Exercise instructions.
Produce an exact copy of the first line of the data below and each line after it, please, up to and including the one with "changed no task, and".

==== Input data

(** C4, as the handler has it.  A delete that answers 204 found the
    project, first ensured the sentinel, so that it was stored before the
    batch ran, and then in one transaction moved to the sentinel every
    task that carried the project's name and deleted the project's row.
    Afterwards no stored project has the id, the project list does not
    show it, and, the deleted project not being the sentinel itself, no
    task carries its name.  A delete that ends in any other way has
    changed no task, and no project except that the sentinel may have
    been added.  Deleting a stored project answers 204 when the storage
    does not fail. *)
Theorem deleteProject_effect (id : string) (w : World) (r : Result Response)
    (w' : World) :
  ProjectRoute.DELETE id w = (r, w') ->
  (forall resp, r = Returned resp -> res_status resp = 204 ->
     exists p s d1 res,
       find (has_pid id) (project_rows (db w)) = Some p /\
       project_upsert ProjectRoute.UNCATEGORISED (db w) = Done s d1 /\
       In s (project_rows d1) /\ name s = ProjectRoute.UNCATEGORISED /\
       task_rows d1 = task_rows (db w) /\
       seq2 (task_updateMany (name p) ProjectRoute.UNCATEGORISED)
            (project_delete id) d1 = Done res (db w') /\
       task_rows (db w') =
         map (fun t => if in_project (name p) t
                       then with_project ProjectRoute.UNCATEGORISED (clock d1) t
                       else t)
             (task_rows (db w)) /\
       project_rows (db w') =
         filter (fun q => negb (has_pid id q)) (project_rows d1) /\
       (forall q, In q (project_rows (db w')) -> pid q <> id) /\
       (forall ps w'',
          ProjectsRoute.GET w' = (Returned (mkResponse 200 (JProjectList ps)), w'') ->
          forall pc, In pc ps -> pc_id pc <> id) /\
       (name p <> ProjectRoute.UNCATEGORISED ->
          forall t, In t (task_rows (db w')) -> project t <> name p) /\
       (pid s <> id -> In s (project_rows (db w')))) /\
  ((forall resp, r = Returned resp -> res_status resp <> 204) ->
     task_rows (db w') = task_rows (db w) /\
     (project_rows (db w') = project_rows (db w) \/
      exists s, name s = ProjectRoute.UNCATEGORISED /\
                project_rows (db w') = (project_rows (db w) ++ [s])%list)) /\
  (forall p, find (has_pid id) (project_rows (db w)) = Some p ->
     faults w = [] -> r = Returned (mkResponse 204 JNone)).
Proof.
  intros P.
  apply and_assoc. split.
  2:{ intros p F NF.
      destruct (delete_succeeds id p w F NF) as (w1 & E).
      rewrite E in P. now injection P as <- _. }
  destruct (delete_cases id w r w' P)
    as [[D N] | (p & s & d1 & F & U & [[D ->] | (res & B & ->)])].
  - split.
    + intros resp -> S. now contradiction (N resp eq_refl).
    + intros _. rewrite D. split; [reflexivity | now left].
  - split; [intros resp E S; injection E as <-; discriminate |].
    intros _. rewrite D.
    destruct (project_upsert_cases ProjectRoute.UNCATEGORISED (db w))
      as [(q & _ & E) | (_ & E)]; rewrite E in U; injection U as <- <-.
    + split; [reflexivity | now left].
    + cbn. split; [reflexivity |]. right.
      exists (mkProject (fresh_id (db w)) ProjectRoute.UNCATEGORISED).
      split; reflexivity.
  - split; [| intros N; now contradiction (N _ eq_refl)].
    intros resp _ _.
    destruct (project_upsert_ensures ProjectRoute.UNCATEGORISED (db w))
      as (s' & d' & U' & Hn & Hs & _ & Ht & _).
    rewrite U in U'. injection U' as <- <-.
    destruct (delete_batch_rows _ _ _ _ _ B) as [Rp Rt].
    rewrite Ht in Rt.
    assert (forall q, In q (project_rows (db w')) -> pid q <> id) as Gone.
    { intros q Hq. rewrite Rp in Hq. apply filter_In in Hq.
      destruct Hq as [_ Hq]. unfold has_pid in Hq.
      destruct (String.eqb_spec (pid q) id); [discriminate | assumption]. }
    exists p, s, d1, res.
    split; [exact F |]. split; [exact U |]. split; [exact Hs |].
    split; [exact Hn |]. split; [exact Ht |]. split; [exact B |].
    split; [exact Rt |]. split; [exact Rp |]. split; [exact Gone |].
    split; [| split].
    + intros ps w'' G pc Hpc.
      destruct (projects_GET_lists w' ps w'' G pc Hpc) as (q & Hq & -> & _).
      now apply Gone.
    + intros Hne. rewrite Rt. now apply retarget_leaves_none.
    + intros Hne. rewrite Rp. apply filter_In. split; [exact Hs |].
      unfold has_pid. destruct (String.eqb_spec (pid s) id) as [E | E];
        [contradiction | reflexivity].
Qed.
Lemma dedup_snoc (seen cites : list pystr) (c : pystr) :
  dedup seen (cites ++ [c])
  = dedup seen cites
    ++ (if PyStr.mem c seen || PyStr.mem c (dedup seen cites)
        then [] else [c]).
Proof.
  revert seen. induction cites as [|a cites IH]; intros seen;
    cbn [app dedup].
  - cbn. rewrite orb_false_r. now destruct (PyStr.mem c seen).
  - destruct (PyStr.mem a seen) eqn:E; [apply IH|].
    cbn [app]. rewrite IH. do 2 f_equal.
    unfold PyStr.mem. cbn [existsb].
    destruct (PyStr.eqb c a), (existsb (PyStr.eqb c) seen),
      (existsb (PyStr.eqb c) (dedup (a :: seen) cites)); reflexivity.
Qed.

Lemma format_citations_eq (metas : list Document) :
  format_citations metas = dedup [] (map citation_of metas).
Proof. reflexivity. Qed.

(** X4.  [format_citations] returns every citation exactly once: the result
    has no duplicates, and a string is in it iff it is the citation of one
    of the chunks. *)
Theorem format_citations_unique (metas : list Document) :
  NoDup (format_citations metas)
  /\ forall c,
       In c (format_citations metas)
       <-> exists m, In m metas /\ citation_of m = c.
Proof.
  rewrite format_citations_eq. split; [apply NoDup_dedup|].
  intros c. rewrite In_dedup, in_map_iff. cbn [In]. split.
  - intros ((m & E & Hm) & _). eauto.
  - intros (m & Hm & E). split; [eauto|tauto].
Qed.

(** X5.  [format_citations] keeps the citations in first-seen order: one
    more chunk at the end appends its citation when it is new and changes
    nothing when it has been seen. *)
Theorem format_citations_first_seen (metas : list Document) (m : Document) :
  format_citations (metas ++ [m])
  = if PyStr.mem (citation_of m) (format_citations metas)
    then format_citations metas
    else format_citations metas ++ [citation_of m].
Proof.
  rewrite !format_citations_eq, map_app. cbn [map].
  rewrite dedup_snoc. cbn [PyStr.mem existsb orb].
  destruct (PyStr.mem _ _); [apply app_nil_r|reflexivity].
Qed.

(** X6.  The citation of a chunk is its source name, or "document" when the
    source is missing or empty, followed by the 1-based page number when the
    chunk has a page; so two chunks of one page of one source share their
    citation, and [format_citations] lists it once. *)
Theorem format_citations_same_page (m1 m2 : Document) (metas : list Document) :
  source m1 = source m2 -> page m1 = page m2 ->
  citation_of m1 = citation_of m2
  /\ format_citations (m1 :: m2 :: metas) = format_citations (m1 :: metas).
Proof.
  intros Hs Hp.
  assert (E : citation_of m1 = citation_of m2)
    by (unfold citation_of; now rewrite Hs, Hp).
  split; [exact E|].
  rewrite !format_citations_eq. cbn [map dedup PyStr.mem existsb orb].
  rewrite <- E. unfold PyStr.mem. cbn [existsb].
  now rewrite (proj2 (eqb_eq _ _) eq_refl).
Qed.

========

Your solution.
(** C4, as the handler has it.  A delete that answers 204 found the
    project, first ensured the sentinel, so that it was stored before the
    batch ran, and then in one transaction moved to the sentinel every
    task that carried the project's name and deleted the project's row.
    Afterwards no stored project has the id, the project list does not
    show it, and, the deleted project not being the sentinel itself, no
    task carries its name.  A delete that ends in any other way has
    changed no task, and no project except that the sentinel may have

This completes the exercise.